» **DATA SUPPLIED**:

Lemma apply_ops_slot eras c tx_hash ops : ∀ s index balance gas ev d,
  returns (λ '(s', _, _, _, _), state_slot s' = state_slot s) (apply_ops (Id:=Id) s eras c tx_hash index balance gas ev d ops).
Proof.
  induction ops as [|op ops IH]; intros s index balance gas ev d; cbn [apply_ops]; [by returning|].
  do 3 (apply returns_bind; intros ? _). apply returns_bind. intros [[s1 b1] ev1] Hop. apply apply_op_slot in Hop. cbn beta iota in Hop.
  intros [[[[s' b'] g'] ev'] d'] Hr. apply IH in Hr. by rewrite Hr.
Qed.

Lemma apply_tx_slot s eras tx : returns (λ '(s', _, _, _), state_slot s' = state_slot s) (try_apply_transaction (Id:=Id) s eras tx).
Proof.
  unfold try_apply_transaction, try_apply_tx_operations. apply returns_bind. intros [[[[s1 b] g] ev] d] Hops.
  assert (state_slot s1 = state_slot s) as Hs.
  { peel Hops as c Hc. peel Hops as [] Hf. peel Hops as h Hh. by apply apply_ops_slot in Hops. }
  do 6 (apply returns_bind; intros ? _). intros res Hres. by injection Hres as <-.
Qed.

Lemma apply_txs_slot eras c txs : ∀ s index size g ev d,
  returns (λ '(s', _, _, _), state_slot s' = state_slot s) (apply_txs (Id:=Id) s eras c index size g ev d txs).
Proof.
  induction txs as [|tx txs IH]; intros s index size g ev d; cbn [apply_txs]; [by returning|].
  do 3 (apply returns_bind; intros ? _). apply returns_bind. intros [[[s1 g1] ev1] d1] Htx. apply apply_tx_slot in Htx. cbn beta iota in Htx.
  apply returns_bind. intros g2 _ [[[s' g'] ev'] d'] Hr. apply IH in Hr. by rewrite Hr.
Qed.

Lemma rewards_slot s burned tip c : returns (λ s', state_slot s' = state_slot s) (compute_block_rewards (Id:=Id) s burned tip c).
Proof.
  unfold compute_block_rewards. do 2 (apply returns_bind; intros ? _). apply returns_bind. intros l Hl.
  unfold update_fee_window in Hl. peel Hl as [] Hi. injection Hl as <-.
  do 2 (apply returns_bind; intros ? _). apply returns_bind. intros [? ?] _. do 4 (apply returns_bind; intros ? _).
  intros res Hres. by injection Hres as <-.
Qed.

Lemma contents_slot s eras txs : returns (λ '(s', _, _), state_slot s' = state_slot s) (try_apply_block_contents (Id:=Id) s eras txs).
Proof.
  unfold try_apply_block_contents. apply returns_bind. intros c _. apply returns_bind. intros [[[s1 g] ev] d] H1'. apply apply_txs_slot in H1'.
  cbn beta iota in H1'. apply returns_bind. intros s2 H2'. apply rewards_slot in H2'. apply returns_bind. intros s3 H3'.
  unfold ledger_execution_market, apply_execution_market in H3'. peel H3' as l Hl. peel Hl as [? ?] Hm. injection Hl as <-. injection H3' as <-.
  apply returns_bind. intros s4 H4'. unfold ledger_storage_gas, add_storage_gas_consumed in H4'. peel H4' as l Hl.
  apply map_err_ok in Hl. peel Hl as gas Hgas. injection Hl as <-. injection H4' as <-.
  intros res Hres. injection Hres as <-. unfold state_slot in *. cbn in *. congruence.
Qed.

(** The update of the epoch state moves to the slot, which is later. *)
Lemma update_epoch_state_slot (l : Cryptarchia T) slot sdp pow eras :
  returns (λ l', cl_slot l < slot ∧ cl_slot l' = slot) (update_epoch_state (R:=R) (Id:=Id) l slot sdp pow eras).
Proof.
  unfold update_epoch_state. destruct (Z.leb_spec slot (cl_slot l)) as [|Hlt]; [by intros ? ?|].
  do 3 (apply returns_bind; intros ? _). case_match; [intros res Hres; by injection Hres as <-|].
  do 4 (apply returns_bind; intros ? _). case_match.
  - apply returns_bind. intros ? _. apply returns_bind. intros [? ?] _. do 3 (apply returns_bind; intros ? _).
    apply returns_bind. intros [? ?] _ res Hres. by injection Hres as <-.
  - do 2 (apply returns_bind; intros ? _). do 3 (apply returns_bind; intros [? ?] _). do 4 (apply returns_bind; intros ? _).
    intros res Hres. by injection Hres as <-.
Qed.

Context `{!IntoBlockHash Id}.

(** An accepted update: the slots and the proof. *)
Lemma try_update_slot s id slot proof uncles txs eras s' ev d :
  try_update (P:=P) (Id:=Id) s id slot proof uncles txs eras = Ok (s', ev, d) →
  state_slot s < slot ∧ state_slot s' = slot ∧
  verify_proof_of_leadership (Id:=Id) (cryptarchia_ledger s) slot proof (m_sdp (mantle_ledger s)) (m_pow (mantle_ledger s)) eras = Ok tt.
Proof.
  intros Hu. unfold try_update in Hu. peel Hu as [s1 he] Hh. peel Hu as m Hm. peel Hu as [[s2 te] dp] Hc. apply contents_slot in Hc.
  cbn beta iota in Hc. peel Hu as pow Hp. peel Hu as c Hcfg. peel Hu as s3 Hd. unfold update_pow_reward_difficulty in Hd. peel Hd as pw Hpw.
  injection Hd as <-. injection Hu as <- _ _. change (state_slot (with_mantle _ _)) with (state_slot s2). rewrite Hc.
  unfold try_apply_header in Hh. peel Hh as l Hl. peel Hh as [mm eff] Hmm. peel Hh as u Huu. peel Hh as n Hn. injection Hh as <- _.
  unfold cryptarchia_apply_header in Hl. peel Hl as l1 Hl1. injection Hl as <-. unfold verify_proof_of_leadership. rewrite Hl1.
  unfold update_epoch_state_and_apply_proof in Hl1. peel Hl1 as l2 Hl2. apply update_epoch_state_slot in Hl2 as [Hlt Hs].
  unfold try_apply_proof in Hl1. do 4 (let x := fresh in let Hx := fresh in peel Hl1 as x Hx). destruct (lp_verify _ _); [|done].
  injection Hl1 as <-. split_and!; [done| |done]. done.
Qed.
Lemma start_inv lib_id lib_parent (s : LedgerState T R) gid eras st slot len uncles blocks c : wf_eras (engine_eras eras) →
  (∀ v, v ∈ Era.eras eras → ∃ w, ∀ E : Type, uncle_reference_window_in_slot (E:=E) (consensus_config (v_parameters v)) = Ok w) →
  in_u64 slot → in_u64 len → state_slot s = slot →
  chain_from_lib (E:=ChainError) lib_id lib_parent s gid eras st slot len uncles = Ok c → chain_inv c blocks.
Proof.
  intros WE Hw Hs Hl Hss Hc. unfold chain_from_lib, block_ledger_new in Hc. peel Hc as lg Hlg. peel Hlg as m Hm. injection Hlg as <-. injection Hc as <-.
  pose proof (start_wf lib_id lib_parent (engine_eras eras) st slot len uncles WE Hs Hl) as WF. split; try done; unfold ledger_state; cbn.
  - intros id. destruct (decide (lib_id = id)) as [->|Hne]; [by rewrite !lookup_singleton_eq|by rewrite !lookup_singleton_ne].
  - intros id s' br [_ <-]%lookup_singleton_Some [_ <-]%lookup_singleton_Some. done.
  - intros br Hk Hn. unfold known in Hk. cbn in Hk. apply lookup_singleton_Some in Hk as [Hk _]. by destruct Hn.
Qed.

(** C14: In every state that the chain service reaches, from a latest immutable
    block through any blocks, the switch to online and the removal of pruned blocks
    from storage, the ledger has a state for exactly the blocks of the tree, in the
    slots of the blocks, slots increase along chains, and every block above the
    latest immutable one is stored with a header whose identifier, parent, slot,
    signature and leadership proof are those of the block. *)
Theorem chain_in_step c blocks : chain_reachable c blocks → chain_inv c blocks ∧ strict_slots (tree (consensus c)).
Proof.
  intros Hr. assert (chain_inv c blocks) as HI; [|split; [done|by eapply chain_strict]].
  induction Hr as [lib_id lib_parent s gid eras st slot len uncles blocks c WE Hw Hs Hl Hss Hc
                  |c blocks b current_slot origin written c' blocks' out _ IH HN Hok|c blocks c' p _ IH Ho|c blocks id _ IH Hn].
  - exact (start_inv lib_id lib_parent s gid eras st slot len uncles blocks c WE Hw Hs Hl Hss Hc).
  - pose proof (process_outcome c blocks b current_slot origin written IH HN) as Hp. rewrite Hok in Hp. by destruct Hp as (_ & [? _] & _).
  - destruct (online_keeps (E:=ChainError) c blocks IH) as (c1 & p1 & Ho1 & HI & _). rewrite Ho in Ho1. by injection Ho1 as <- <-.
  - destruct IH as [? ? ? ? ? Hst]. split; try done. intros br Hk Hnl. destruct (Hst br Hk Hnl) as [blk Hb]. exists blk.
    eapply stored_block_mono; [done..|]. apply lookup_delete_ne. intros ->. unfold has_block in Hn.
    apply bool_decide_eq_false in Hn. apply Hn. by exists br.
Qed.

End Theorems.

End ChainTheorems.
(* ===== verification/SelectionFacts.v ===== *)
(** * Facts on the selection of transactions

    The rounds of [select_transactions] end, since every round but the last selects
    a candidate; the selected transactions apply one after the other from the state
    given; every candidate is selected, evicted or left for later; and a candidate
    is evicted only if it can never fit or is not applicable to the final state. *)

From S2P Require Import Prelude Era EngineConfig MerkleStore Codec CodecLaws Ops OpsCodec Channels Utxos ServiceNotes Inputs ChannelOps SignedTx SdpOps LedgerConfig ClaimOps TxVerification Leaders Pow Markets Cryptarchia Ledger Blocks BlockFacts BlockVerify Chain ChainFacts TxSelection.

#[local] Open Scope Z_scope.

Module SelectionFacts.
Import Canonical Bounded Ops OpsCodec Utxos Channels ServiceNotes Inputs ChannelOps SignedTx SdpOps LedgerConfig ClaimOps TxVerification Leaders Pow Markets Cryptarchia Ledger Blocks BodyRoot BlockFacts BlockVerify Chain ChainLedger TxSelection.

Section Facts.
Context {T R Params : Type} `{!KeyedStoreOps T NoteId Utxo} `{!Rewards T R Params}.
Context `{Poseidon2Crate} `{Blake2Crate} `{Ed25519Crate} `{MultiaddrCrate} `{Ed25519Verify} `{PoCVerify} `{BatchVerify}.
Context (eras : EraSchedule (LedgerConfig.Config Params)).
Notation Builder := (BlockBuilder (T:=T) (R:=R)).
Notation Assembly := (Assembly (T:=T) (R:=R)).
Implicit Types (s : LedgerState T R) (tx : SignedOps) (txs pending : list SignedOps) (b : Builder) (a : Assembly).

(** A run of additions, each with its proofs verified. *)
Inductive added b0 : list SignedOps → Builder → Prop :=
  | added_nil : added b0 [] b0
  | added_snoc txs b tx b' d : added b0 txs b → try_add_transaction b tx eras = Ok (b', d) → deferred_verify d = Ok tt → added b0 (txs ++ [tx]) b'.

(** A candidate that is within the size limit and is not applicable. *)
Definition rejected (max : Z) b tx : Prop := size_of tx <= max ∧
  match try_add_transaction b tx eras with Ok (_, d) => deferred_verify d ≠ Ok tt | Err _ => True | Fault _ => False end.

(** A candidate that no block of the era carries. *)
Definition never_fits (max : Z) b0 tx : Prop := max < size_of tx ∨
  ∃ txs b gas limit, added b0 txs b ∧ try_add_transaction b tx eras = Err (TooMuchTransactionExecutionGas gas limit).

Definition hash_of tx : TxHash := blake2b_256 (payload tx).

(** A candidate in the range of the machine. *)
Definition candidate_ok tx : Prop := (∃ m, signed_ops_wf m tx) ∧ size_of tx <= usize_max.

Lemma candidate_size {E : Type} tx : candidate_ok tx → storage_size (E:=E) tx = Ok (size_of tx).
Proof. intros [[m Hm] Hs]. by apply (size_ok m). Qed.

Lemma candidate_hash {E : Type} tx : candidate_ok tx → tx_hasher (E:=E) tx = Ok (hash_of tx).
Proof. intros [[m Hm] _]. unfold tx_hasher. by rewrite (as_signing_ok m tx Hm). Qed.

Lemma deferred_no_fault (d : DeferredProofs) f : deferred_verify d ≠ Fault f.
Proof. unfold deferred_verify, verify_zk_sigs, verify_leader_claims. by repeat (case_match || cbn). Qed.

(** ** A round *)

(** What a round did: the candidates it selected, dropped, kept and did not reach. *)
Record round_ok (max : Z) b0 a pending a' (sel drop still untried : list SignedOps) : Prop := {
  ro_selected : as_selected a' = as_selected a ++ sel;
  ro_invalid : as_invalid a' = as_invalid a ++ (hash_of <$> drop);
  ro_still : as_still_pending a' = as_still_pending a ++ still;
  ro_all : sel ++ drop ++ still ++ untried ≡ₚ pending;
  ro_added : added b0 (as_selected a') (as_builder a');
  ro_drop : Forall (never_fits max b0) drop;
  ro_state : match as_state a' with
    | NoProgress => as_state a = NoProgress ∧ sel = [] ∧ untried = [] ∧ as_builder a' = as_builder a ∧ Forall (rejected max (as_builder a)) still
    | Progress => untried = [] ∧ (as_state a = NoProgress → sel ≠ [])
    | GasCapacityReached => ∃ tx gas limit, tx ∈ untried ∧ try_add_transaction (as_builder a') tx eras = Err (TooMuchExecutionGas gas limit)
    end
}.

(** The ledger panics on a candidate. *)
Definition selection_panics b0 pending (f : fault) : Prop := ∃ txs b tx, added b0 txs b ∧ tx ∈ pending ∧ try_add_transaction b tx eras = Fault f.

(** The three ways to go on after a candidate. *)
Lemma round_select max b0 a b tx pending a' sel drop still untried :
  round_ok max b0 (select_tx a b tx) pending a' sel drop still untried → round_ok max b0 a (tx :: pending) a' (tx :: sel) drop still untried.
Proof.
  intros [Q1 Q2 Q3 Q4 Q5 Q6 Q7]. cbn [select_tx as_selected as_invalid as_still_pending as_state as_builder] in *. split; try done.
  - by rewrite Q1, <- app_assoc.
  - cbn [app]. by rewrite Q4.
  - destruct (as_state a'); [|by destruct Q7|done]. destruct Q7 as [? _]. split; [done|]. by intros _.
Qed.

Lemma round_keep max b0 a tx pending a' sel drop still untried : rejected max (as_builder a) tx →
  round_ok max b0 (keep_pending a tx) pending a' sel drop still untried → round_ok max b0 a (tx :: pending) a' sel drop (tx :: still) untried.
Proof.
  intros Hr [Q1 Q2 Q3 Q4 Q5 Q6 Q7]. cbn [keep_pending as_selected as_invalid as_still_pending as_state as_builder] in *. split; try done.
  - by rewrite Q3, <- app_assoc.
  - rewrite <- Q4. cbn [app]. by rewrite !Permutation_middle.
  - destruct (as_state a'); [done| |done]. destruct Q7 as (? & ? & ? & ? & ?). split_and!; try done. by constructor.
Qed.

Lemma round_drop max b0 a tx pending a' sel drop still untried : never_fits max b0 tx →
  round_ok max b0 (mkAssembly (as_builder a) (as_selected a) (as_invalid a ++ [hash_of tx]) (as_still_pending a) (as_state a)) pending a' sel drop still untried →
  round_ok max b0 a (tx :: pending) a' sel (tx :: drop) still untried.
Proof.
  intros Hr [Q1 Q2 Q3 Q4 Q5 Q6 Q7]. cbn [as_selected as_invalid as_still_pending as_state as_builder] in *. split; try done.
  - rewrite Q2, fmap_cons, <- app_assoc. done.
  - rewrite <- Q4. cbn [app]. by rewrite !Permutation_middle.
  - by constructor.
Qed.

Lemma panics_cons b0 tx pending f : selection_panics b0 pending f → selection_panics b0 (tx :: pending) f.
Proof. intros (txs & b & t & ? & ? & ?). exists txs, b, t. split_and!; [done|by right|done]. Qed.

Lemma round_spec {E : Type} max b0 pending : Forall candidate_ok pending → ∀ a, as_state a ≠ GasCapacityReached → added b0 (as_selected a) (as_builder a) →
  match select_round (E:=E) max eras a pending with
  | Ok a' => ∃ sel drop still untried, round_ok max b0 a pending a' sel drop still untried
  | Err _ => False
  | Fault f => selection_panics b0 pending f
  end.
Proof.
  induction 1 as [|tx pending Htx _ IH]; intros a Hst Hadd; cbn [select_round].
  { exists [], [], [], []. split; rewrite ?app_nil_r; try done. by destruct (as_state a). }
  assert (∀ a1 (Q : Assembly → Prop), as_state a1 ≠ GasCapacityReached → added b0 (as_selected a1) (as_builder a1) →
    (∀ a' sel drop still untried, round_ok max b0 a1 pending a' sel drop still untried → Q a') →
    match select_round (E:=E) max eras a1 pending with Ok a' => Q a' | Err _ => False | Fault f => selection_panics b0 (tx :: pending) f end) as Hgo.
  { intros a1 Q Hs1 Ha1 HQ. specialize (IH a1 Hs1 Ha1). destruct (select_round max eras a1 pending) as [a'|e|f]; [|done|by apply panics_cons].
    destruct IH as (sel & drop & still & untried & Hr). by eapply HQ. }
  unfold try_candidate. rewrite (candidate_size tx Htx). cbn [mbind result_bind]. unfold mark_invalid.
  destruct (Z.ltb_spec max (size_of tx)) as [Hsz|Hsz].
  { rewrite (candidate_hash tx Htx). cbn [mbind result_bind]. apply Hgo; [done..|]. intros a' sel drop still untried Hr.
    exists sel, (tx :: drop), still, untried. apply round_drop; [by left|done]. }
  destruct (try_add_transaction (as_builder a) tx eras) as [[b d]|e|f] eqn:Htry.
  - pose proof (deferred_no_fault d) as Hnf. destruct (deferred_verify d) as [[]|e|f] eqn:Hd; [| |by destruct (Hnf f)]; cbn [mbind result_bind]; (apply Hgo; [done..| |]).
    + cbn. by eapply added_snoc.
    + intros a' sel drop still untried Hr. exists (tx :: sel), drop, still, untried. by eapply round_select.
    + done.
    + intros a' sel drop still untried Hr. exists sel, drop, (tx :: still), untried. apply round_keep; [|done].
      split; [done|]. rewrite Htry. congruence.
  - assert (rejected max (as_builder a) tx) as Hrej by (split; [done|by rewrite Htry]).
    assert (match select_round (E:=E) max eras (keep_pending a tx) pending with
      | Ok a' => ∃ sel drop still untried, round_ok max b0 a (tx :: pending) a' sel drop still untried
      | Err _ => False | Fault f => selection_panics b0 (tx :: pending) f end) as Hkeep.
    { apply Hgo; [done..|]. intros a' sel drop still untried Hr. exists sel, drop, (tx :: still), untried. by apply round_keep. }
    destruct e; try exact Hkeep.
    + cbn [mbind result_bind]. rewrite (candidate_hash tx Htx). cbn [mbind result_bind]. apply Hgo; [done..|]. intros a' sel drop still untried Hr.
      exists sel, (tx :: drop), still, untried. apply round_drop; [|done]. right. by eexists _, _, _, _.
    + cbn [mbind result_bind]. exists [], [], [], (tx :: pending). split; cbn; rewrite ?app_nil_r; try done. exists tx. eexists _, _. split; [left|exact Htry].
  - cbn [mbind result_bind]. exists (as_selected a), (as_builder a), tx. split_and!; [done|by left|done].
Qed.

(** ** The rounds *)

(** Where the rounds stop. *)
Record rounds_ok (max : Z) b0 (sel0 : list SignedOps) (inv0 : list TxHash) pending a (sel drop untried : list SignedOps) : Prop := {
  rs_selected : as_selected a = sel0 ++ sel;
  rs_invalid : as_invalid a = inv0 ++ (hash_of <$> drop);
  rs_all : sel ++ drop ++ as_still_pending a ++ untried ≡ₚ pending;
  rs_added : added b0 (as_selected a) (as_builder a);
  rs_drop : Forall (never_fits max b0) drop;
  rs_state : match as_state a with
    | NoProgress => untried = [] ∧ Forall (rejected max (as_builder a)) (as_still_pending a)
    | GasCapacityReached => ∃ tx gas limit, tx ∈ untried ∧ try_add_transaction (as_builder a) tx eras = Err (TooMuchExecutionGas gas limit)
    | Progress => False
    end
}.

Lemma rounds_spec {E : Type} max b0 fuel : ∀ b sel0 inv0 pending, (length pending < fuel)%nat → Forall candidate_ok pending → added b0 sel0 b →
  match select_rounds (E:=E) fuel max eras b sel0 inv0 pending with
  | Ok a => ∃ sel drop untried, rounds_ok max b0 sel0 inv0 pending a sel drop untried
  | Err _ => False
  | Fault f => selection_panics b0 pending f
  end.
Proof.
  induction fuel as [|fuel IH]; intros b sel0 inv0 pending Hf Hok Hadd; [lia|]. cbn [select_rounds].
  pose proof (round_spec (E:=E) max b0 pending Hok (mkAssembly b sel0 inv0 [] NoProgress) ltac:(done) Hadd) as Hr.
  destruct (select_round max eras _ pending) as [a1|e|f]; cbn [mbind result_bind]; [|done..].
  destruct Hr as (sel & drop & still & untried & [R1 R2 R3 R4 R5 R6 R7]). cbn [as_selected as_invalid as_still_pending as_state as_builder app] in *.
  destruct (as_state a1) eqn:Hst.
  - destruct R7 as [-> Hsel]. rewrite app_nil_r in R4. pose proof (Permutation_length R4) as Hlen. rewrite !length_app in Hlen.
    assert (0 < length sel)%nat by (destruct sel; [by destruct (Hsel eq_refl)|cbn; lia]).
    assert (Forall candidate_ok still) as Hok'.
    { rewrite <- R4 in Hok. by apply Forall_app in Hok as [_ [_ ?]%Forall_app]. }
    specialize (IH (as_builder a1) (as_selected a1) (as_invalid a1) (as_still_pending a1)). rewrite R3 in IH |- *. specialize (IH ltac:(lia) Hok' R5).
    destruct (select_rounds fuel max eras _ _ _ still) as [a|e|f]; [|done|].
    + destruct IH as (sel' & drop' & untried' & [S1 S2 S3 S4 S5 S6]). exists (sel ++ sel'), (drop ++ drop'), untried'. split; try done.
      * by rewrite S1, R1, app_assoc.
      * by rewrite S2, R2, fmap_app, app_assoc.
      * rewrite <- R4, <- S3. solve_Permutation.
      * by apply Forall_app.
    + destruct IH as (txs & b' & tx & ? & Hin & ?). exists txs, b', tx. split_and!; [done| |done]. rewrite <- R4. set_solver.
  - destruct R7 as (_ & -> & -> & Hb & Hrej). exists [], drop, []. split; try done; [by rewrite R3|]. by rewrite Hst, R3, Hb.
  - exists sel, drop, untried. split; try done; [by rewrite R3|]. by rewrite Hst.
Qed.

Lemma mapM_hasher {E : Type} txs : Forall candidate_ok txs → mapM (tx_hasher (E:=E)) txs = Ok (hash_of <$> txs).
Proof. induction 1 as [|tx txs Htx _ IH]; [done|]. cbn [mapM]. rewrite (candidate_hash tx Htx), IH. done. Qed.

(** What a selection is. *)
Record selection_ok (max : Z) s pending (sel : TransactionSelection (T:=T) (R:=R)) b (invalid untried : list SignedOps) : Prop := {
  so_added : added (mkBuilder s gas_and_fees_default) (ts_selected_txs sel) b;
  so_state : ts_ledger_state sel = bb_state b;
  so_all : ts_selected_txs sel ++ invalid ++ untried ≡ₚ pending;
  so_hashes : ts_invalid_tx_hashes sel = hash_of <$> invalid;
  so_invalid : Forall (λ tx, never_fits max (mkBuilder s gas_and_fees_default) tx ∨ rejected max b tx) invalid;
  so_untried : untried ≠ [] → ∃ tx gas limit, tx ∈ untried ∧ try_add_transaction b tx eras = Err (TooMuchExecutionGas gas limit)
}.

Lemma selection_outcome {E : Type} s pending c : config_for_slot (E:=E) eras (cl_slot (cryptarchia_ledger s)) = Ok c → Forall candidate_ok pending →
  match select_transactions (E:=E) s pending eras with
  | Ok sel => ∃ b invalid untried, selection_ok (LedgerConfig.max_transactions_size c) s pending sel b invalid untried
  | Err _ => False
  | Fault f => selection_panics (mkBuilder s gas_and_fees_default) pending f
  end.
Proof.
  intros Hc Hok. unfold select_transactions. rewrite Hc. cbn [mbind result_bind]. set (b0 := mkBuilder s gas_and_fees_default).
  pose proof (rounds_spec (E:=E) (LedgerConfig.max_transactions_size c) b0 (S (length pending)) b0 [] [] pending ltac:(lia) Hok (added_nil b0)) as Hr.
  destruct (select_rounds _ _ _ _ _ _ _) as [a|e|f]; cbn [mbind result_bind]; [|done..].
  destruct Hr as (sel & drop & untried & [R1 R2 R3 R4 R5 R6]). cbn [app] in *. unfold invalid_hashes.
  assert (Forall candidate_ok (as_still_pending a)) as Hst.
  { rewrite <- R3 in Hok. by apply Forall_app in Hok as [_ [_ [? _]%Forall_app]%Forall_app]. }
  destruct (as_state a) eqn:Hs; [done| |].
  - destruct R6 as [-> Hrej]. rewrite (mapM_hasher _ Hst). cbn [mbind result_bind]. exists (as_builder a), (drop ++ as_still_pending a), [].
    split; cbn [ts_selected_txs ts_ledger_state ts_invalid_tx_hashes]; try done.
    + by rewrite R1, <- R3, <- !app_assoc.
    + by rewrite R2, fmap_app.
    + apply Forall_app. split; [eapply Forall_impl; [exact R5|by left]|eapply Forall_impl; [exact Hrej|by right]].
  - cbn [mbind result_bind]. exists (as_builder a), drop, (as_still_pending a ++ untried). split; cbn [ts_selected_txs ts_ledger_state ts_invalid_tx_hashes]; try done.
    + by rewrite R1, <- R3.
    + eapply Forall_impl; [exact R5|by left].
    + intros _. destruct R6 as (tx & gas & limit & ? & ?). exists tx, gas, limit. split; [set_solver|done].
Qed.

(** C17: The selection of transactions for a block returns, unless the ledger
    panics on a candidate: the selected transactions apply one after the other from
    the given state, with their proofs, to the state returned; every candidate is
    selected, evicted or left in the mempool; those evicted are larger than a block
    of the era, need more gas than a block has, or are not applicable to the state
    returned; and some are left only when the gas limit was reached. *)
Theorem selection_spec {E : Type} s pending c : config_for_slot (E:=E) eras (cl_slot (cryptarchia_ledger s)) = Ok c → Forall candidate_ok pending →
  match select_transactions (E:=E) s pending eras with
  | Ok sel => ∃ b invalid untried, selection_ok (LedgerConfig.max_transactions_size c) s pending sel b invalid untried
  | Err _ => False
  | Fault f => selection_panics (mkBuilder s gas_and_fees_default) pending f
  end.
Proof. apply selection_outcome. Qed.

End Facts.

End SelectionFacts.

» **WORK ORDER**: Using only the listing above, restate exactly the lines from the line containing "[exact Hrej|by right]]." through the line containing "rewrite R1, <- R3.", both included.

» **OUTPUT OF THE TASK**:
    + apply Forall_app. split; [eapply Forall_impl; [exact R5|by left]|eapply Forall_impl; [exact Hrej|by right]].
  - cbn [mbind result_bind]. exists (as_builder a), drop, (as_still_pending a ++ untried). split; cbn [ts_selected_txs ts_ledger_state ts_invalid_tx_hashes]; try done.
    + by rewrite R1, <- R3.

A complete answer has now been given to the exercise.